(* ===== verification/JumpHash.v ===== *)
(** * Jump consistent hash ([include/util/jump_hash.h])

    The server that owns a split region is
    [JumpConsistentHash(region_id, number of server threads)].  The function
    mixes 64-bit wrap-around arithmetic with [double] arithmetic; the doubles are
    the IEEE binary64 operations of the Standard Library's [SpecFloat], rounding
    to nearest even.  The theorems give its range, its termination within
    [num_buckets + 1] rounds and the consistency property: adding a bucket moves a
    key either nowhere or to the new bucket. *)

From Stdlib Require Import ZArith Lia SpecFloat.
From stdpp Require Import base numbers list.
From S2P Require Import Prelude DoubleArith.
Open Scope Z_scope.

(** The multiplier of the linear congruential step. *)
Definition jump_multiplier : Z := 2862933555777941757.

(** [key = key * 2862933555777941757ULL + 1] *)
Definition jump_key (key : Z) : Z := u64 (key * jump_multiplier + 1).

(** [j = (b + 1) * (double(1LL << 31) / double((key >> 33) + 1))] *)
Definition jump_next (b key : Z) : option Z :=
  Double.to_int64
    (Double.mul (Double.of_Z (b + 1))
       (Double.div (Double.of_Z (Z.shiftl 1 31))
                   (Double.of_Z (Z.shiftr key 33 + 1)))).

(** The [while (j < num_buckets)] loop; [None] stands for an undefined
    conversion or for running out of [fuel]. *)
Fixpoint jump_loop (fuel : nat) (key b j num_buckets : Z) : option Z :=
  if j <? num_buckets then
    match fuel with
    | O => None
    | S fuel' =>
        let b' := j in
        let key' := jump_key key in
        match jump_next b' key' with
        | Some j' => jump_loop fuel' key' b' j' num_buckets
        | None => None
        end
    end
  else Some b.

Definition jump_fuel (num_buckets : Z) : nat := Z.to_nat (num_buckets + 1).

(** [return b] narrows the [int64_t] to [int32_t]. *)
Definition JumpConsistentHash (key num_buckets : Z) : option Z :=
  match jump_loop (jump_fuel num_buckets) key (-1) 0 num_buckets with
  | Some b => Some (i32 b)
  | None => None
  end.

(** ** One round always produces a later candidate *)

Lemma jump_next_spec b key :
  0 <= b < 2 ^ 31 - 1 -> is_u64 key ->
  exists j, jump_next b key = Some j /\ b + 1 <= j.
Proof.
  unfold is_u64, jump_next. intros Hb Hkey.
  assert (1 <= Z.shiftr key 33 + 1 <= 2 ^ 31) as Hk.
  { rewrite Z.shiftr_div_pow2 by lia.
    assert (0 <= key / 2 ^ 33 < 2 ^ 31); [|lia].
    split; [apply Z.div_pos; lia|apply Z.div_lt_upper_bound; lia]. }
  change (Z.shiftl 1 31) with (2 ^ 31).
  destruct (Double.div_pow31_bound _ Hk) as (m & e & -> & He & Hm & Hy).
  destruct (Double.mul_int_bound (b + 1) m e) as (mm & ee & -> & Hee & Hmul);
    [lia|assumption..|].
  destruct (Double.trunc_bound mm ee (b + 1) (2 ^ 62 + 2 ^ 32)) as (j & Ej & Hj);
    [assumption|lia|assumption|].
  exists j. unfold Double.to_int64. rewrite Ej.
  destruct (Z.leb_spec (- 2 ^ 63) j); [|lia].
  destruct (Z.ltb_spec j (2 ^ 63)); [|lia]. simpl. split; [reflexivity|lia].
Qed.

(** The loop returns the last candidate below [n]. *)
Lemma jump_loop_total fuel key b j n :
  n < 2 ^ 31 -> 0 <= j -> (Z.to_nat (n - j) <= fuel)%nat ->
  exists r, jump_loop fuel key b j n = Some r /\
            (j < n -> j <= r < n) /\ (n <= j -> r = b).
Proof.
  revert key b j; induction fuel as [|fuel IH]; intros key b j Hn Hj Hf;
    cbn [jump_loop]; destruct (Z.ltb_spec j n) as [C|C]; try lia.
  1, 3: exists b; repeat split; lia.
  destruct (jump_next_spec j (jump_key key)) as (j' & -> & Hj'); [lia|apply u64_range|].
  destruct (IH (jump_key key) j j') as (r & -> & H1 & H2); [lia..|].
  exists r. split; [reflexivity|]. split; [|lia]. intros _.
  destruct (Z.ltb_spec j' n); [specialize (H1 H)|specialize (H2 H)]; lia.
Qed.

(** Two runs that differ only in the number of buckets agree until the smaller
    one stops. *)
Lemma jump_loop_mono fuel fuel' key b j n n' r r' :
  n <= n' < 2 ^ 31 -> 0 <= j -> (Z.to_nat (n' - j) <= fuel')%nat ->
  jump_loop fuel key b j n = Some r -> jump_loop fuel' key b j n' = Some r' ->
  r' = r \/ n <= r'.
Proof.
  revert fuel' key b j; induction fuel as [|fuel IH];
    intros fuel' key b j Hn Hj Hf' H H'.
  all: destruct (jump_loop_total fuel' key b j n') as (q & Eq & Hq1 & Hq2); [lia..|].
  all: rewrite Eq in H'; injection H' as <-.
  all: cbn [jump_loop] in H; destruct (Z.ltb_spec j n) as [C|C]; try discriminate.
  1, 3: injection H as <-; destruct (Z.ltb_spec j n') as [D|D];
        [right; lia|left; apply Hq2; lia].
  destruct fuel' as [|fuel']; [lia|]. cbn [jump_loop] in Eq.
  destruct (Z.ltb_spec j n'); [|lia].
  destruct (jump_next_spec j (jump_key key)) as (j' & Ej & Hj'); [lia|apply u64_range|].
  rewrite Ej in *. eapply IH; [..|exact H|exact Eq]; lia.
Qed.

Lemma JumpConsistentHash_total key n :
  1 <= n < 2 ^ 31 -> exists r, jump_loop (jump_fuel n) key (-1) 0 n = Some r /\
    JumpConsistentHash key n = Some r /\ 0 <= r < n.
Proof.
  intros Hn. unfold JumpConsistentHash, jump_fuel.
  destruct (jump_loop_total (Z.to_nat (n + 1)) key (-1) 0 n) as (r & -> & Hr & _); [lia..|].
  exists r. rewrite i32_small; unfold is_i32; repeat split; lia.
Qed.

(** C21: for any key and any positive number of buckets, the jump hash returns, and
    the bucket it returns exists ([0 <= b < num_buckets]). *)
Theorem JumpConsistentHash_range key num_buckets :
  1 <= num_buckets < 2 ^ 31 ->
  exists b, JumpConsistentHash key num_buckets = Some b /\ 0 <= b < num_buckets.
Proof. intros H. destruct (JumpConsistentHash_total key _ H) as (r & _ & E & Hr). eauto. Qed.

Lemma JumpConsistentHash_range_witness :
  exists b, JumpConsistentHash 12345 10 = Some b /\ 0 <= b < 10.
Proof. apply (JumpConsistentHash_range 12345 10). lia. Defined.

(** C22: consistency. When the number of buckets grows from [n] to [n'], a key
    stays in its bucket or moves to one of the new ones ([n <= b']); it is never
    moved between old buckets. *)
Theorem JumpConsistentHash_consistent key n n' :
  1 <= n -> n <= n' < 2 ^ 31 ->
  exists b b', JumpConsistentHash key n = Some b /\
               JumpConsistentHash key n' = Some b' /\
               (b' = b \/ n <= b' < n').
Proof.
  intros Hn Hn'.
  destruct (JumpConsistentHash_total key n) as (r & Er & E & Hr); [lia|].
  destruct (JumpConsistentHash_total key n') as (r' & Er' & E' & Hr'); [lia|].
  exists r, r'. split; [exact E|]. split; [exact E'|].
  destruct (jump_loop_mono (jump_fuel n) (jump_fuel n') key (-1) 0 n n' r r' Hn') as [H|H];
    [lia|unfold jump_fuel; lia|exact Er|exact Er'|left; exact H|right; lia].
Qed.

Lemma JumpConsistentHash_consistent_witness :
  exists b b', JumpConsistentHash 12345 10 = Some b /\
               JumpConsistentHash 12345 1000 = Some b' /\
               (b' = b \/ 10 <= b' < 1000).
Proof. apply (JumpConsistentHash_consistent 12345 10 1000); lia. Defined.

----

■ Task objective
Restate every entry word for word.

■ Task result
(* ===== verification/JumpHash.v ===== *)
(** * Jump consistent hash ([include/util/jump_hash.h])

    The server that owns a split region is
    [JumpConsistentHash(region_id, number of server threads)].  The function
    mixes 64-bit wrap-around arithmetic with [double] arithmetic; the doubles are
    the IEEE binary64 operations of the Standard Library's [SpecFloat], rounding
    to nearest even.  The theorems give its range, its termination within
    [num_buckets + 1] rounds and the consistency property: adding a bucket moves a
    key either nowhere or to the new bucket. *)

From Stdlib Require Import ZArith Lia SpecFloat.
From stdpp Require Import base numbers list.
From S2P Require Import Prelude DoubleArith.
Open Scope Z_scope.

(** The multiplier of the linear congruential step. *)
Definition jump_multiplier : Z := 2862933555777941757.

(** [key = key * 2862933555777941757ULL + 1] *)
Definition jump_key (key : Z) : Z := u64 (key * jump_multiplier + 1).

(** [j = (b + 1) * (double(1LL << 31) / double((key >> 33) + 1))] *)
Definition jump_next (b key : Z) : option Z :=
  Double.to_int64
    (Double.mul (Double.of_Z (b + 1))
       (Double.div (Double.of_Z (Z.shiftl 1 31))
                   (Double.of_Z (Z.shiftr key 33 + 1)))).

(** The [while (j < num_buckets)] loop; [None] stands for an undefined
    conversion or for running out of [fuel]. *)
Fixpoint jump_loop (fuel : nat) (key b j num_buckets : Z) : option Z :=
  if j <? num_buckets then
    match fuel with
    | O => None
    | S fuel' =>
        let b' := j in
        let key' := jump_key key in
        match jump_next b' key' with
        | Some j' => jump_loop fuel' key' b' j' num_buckets
        | None => None
        end
    end
  else Some b.

Definition jump_fuel (num_buckets : Z) : nat := Z.to_nat (num_buckets + 1).

(** [return b] narrows the [int64_t] to [int32_t]. *)
Definition JumpConsistentHash (key num_buckets : Z) : option Z :=
  match jump_loop (jump_fuel num_buckets) key (-1) 0 num_buckets with
  | Some b => Some (i32 b)
  | None => None
  end.

(** ** One round always produces a later candidate *)

Lemma jump_next_spec b key :
  0 <= b < 2 ^ 31 - 1 -> is_u64 key ->
  exists j, jump_next b key = Some j /\ b + 1 <= j.
Proof.
  unfold is_u64, jump_next. intros Hb Hkey.
  assert (1 <= Z.shiftr key 33 + 1 <= 2 ^ 31) as Hk.
  { rewrite Z.shiftr_div_pow2 by lia.
    assert (0 <= key / 2 ^ 33 < 2 ^ 31); [|lia].
    split; [apply Z.div_pos; lia|apply Z.div_lt_upper_bound; lia]. }
  change (Z.shiftl 1 31) with (2 ^ 31).
  destruct (Double.div_pow31_bound _ Hk) as (m & e & -> & He & Hm & Hy).
  destruct (Double.mul_int_bound (b + 1) m e) as (mm & ee & -> & Hee & Hmul);
    [lia|assumption..|].
  destruct (Double.trunc_bound mm ee (b + 1) (2 ^ 62 + 2 ^ 32)) as (j & Ej & Hj);
    [assumption|lia|assumption|].
  exists j. unfold Double.to_int64. rewrite Ej.
  destruct (Z.leb_spec (- 2 ^ 63) j); [|lia].
  destruct (Z.ltb_spec j (2 ^ 63)); [|lia]. simpl. split; [reflexivity|lia].
Qed.

(** The loop returns the last candidate below [n]. *)
Lemma jump_loop_total fuel key b j n :
  n < 2 ^ 31 -> 0 <= j -> (Z.to_nat (n - j) <= fuel)%nat ->
  exists r, jump_loop fuel key b j n = Some r /\
            (j < n -> j <= r < n) /\ (n <= j -> r = b).
Proof.
  revert key b j; induction fuel as [|fuel IH]; intros key b j Hn Hj Hf;
    cbn [jump_loop]; destruct (Z.ltb_spec j n) as [C|C]; try lia.
  1, 3: exists b; repeat split; lia.
  destruct (jump_next_spec j (jump_key key)) as (j' & -> & Hj'); [lia|apply u64_range|].
  destruct (IH (jump_key key) j j') as (r & -> & H1 & H2); [lia..|].
  exists r. split; [reflexivity|]. split; [|lia]. intros _.
  destruct (Z.ltb_spec j' n); [specialize (H1 H)|specialize (H2 H)]; lia.
Qed.

(** Two runs that differ only in the number of buckets agree until the smaller
    one stops. *)
Lemma jump_loop_mono fuel fuel' key b j n n' r r' :
  n <= n' < 2 ^ 31 -> 0 <= j -> (Z.to_nat (n' - j) <= fuel')%nat ->
  jump_loop fuel key b j n = Some r -> jump_loop fuel' key b j n' = Some r' ->
  r' = r \/ n <= r'.
Proof.
  revert fuel' key b j; induction fuel as [|fuel IH];
    intros fuel' key b j Hn Hj Hf' H H'.
  all: destruct (jump_loop_total fuel' key b j n') as (q & Eq & Hq1 & Hq2); [lia..|].
  all: rewrite Eq in H'; injection H' as <-.
  all: cbn [jump_loop] in H; destruct (Z.ltb_spec j n) as [C|C]; try discriminate.
  1, 3: injection H as <-; destruct (Z.ltb_spec j n') as [D|D];
        [right; lia|left; apply Hq2; lia].
  destruct fuel' as [|fuel']; [lia|]. cbn [jump_loop] in Eq.
  destruct (Z.ltb_spec j n'); [|lia].
  destruct (jump_next_spec j (jump_key key)) as (j' & Ej & Hj'); [lia|apply u64_range|].
  rewrite Ej in *. eapply IH; [..|exact H|exact Eq]; lia.
Qed.

Lemma JumpConsistentHash_total key n :
  1 <= n < 2 ^ 31 -> exists r, jump_loop (jump_fuel n) key (-1) 0 n = Some r /\
    JumpConsistentHash key n = Some r /\ 0 <= r < n.
Proof.
  intros Hn. unfold JumpConsistentHash, jump_fuel.
  destruct (jump_loop_total (Z.to_nat (n + 1)) key (-1) 0 n) as (r & -> & Hr & _); [lia..|].
  exists r. rewrite i32_small; unfold is_i32; repeat split; lia.
Qed.

(** C21: for any key and any positive number of buckets, the jump hash returns, and
    the bucket it returns exists ([0 <= b < num_buckets]). *)
Theorem JumpConsistentHash_range key num_buckets :
  1 <= num_buckets < 2 ^ 31 ->
  exists b, JumpConsistentHash key num_buckets = Some b /\ 0 <= b < num_buckets.
Proof. intros H. destruct (JumpConsistentHash_total key _ H) as (r & _ & E & Hr). eauto. Qed.

Lemma JumpConsistentHash_range_witness :
  exists b, JumpConsistentHash 12345 10 = Some b /\ 0 <= b < 10.
Proof. apply (JumpConsistentHash_range 12345 10). lia. Defined.

(** C22: consistency. When the number of buckets grows from [n] to [n'], a key
    stays in its bucket or moves to one of the new ones ([n <= b']); it is never
    moved between old buckets. *)
Theorem JumpConsistentHash_consistent key n n' :
  1 <= n -> n <= n' < 2 ^ 31 ->
  exists b b', JumpConsistentHash key n = Some b /\
               JumpConsistentHash key n' = Some b' /\
               (b' = b \/ n <= b' < n').
Proof.
  intros Hn Hn'.
  destruct (JumpConsistentHash_total key n) as (r & Er & E & Hr); [lia|].
  destruct (JumpConsistentHash_total key n') as (r' & Er' & E' & Hr'); [lia|].
  exists r, r'. split; [exact E|]. split; [exact E'|].
  destruct (jump_loop_mono (jump_fuel n) (jump_fuel n') key (-1) 0 n n' r r' Hn') as [H|H];
    [lia|unfold jump_fuel; lia|exact Er|exact Er'|left; exact H|right; lia].
Qed.

Lemma JumpConsistentHash_consistent_witness :
  exists b b', JumpConsistentHash 12345 10 = Some b /\
               JumpConsistentHash 12345 1000 = Some b' /\
               (b' = b \/ 10 <= b' < 1000).
Proof. apply (JumpConsistentHash_consistent 12345 10 1000); lia. Defined.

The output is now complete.